*Exercise requirements*. Of the lines below, report only those that contain "intros".

*Listed entries*.

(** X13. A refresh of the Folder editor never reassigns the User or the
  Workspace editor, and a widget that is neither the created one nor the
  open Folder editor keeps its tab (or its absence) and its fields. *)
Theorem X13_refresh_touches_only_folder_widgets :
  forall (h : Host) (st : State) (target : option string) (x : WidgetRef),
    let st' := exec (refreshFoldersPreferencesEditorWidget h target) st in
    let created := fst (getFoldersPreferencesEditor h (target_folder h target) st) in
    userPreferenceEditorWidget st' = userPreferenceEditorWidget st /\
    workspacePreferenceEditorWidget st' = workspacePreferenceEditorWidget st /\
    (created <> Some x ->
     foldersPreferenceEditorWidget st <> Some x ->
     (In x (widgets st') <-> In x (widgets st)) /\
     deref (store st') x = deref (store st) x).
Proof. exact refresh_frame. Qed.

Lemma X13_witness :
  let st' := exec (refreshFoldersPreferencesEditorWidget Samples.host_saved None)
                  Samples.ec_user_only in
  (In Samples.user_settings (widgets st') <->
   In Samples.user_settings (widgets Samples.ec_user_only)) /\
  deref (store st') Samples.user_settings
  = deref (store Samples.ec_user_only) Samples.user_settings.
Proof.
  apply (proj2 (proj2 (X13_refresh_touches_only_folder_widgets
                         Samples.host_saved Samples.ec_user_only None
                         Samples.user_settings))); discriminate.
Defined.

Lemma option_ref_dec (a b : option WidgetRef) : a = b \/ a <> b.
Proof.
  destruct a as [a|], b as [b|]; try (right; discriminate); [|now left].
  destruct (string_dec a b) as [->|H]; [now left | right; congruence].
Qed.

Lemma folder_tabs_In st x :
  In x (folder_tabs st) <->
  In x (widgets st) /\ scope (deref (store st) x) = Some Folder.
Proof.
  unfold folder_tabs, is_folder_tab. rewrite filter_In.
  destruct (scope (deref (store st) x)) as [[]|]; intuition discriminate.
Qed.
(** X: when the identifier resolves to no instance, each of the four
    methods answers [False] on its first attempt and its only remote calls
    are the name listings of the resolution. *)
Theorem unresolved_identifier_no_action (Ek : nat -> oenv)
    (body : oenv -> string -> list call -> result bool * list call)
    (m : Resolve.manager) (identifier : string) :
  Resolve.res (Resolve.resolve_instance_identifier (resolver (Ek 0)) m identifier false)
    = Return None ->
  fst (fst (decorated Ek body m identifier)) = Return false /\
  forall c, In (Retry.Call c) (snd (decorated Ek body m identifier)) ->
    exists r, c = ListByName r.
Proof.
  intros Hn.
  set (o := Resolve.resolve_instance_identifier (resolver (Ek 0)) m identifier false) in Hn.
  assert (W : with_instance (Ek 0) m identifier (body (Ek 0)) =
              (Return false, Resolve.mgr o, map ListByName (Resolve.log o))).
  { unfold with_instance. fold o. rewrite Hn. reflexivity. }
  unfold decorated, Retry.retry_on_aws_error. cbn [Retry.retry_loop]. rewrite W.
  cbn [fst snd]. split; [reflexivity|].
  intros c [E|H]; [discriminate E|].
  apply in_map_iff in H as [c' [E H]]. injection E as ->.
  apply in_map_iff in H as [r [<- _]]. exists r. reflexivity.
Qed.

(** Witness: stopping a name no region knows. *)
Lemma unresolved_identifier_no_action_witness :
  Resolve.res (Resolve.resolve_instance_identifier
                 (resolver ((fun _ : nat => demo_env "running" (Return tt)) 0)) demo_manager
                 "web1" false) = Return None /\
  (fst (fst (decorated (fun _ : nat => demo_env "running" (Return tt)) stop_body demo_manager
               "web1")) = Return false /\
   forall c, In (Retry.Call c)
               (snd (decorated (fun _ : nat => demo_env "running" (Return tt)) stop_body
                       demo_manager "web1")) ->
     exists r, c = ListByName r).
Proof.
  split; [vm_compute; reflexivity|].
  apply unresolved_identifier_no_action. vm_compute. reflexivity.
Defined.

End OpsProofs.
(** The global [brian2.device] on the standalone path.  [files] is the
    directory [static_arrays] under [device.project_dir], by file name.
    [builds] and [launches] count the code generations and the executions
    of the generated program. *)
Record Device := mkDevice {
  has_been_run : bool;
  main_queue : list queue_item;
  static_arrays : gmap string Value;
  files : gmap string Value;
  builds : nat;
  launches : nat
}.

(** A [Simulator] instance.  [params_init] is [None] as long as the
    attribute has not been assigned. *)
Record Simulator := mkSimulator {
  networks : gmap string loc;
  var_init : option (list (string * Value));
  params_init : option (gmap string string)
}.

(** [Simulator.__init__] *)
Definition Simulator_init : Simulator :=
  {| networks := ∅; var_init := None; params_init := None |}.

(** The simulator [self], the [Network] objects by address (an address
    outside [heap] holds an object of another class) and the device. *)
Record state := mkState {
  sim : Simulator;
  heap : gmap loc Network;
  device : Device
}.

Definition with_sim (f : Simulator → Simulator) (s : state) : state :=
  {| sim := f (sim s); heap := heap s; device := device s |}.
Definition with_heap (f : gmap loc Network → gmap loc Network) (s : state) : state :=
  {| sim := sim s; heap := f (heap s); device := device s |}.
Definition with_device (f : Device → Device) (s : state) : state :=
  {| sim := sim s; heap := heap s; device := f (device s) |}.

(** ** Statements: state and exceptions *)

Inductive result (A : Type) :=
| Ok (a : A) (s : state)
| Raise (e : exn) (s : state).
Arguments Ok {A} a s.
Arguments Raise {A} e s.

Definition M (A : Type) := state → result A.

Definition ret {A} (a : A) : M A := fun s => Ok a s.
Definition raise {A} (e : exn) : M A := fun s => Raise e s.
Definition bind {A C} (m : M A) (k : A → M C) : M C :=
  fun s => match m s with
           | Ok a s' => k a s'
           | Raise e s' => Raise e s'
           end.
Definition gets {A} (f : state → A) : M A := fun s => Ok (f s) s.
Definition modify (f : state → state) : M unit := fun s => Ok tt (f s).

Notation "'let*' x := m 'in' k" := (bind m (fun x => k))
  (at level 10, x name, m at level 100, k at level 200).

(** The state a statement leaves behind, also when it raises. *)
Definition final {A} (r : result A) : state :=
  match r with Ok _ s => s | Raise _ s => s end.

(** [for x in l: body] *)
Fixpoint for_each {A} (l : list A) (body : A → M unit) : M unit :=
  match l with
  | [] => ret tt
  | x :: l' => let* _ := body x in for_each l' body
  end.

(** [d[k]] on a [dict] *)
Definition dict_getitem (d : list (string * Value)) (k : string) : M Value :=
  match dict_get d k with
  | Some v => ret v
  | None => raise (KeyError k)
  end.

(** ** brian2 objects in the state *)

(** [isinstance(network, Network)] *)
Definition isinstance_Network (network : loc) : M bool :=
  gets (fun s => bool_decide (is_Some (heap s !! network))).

*Response to the task*.
  intros Hn.
  intros c [E|H]; [discriminate E|].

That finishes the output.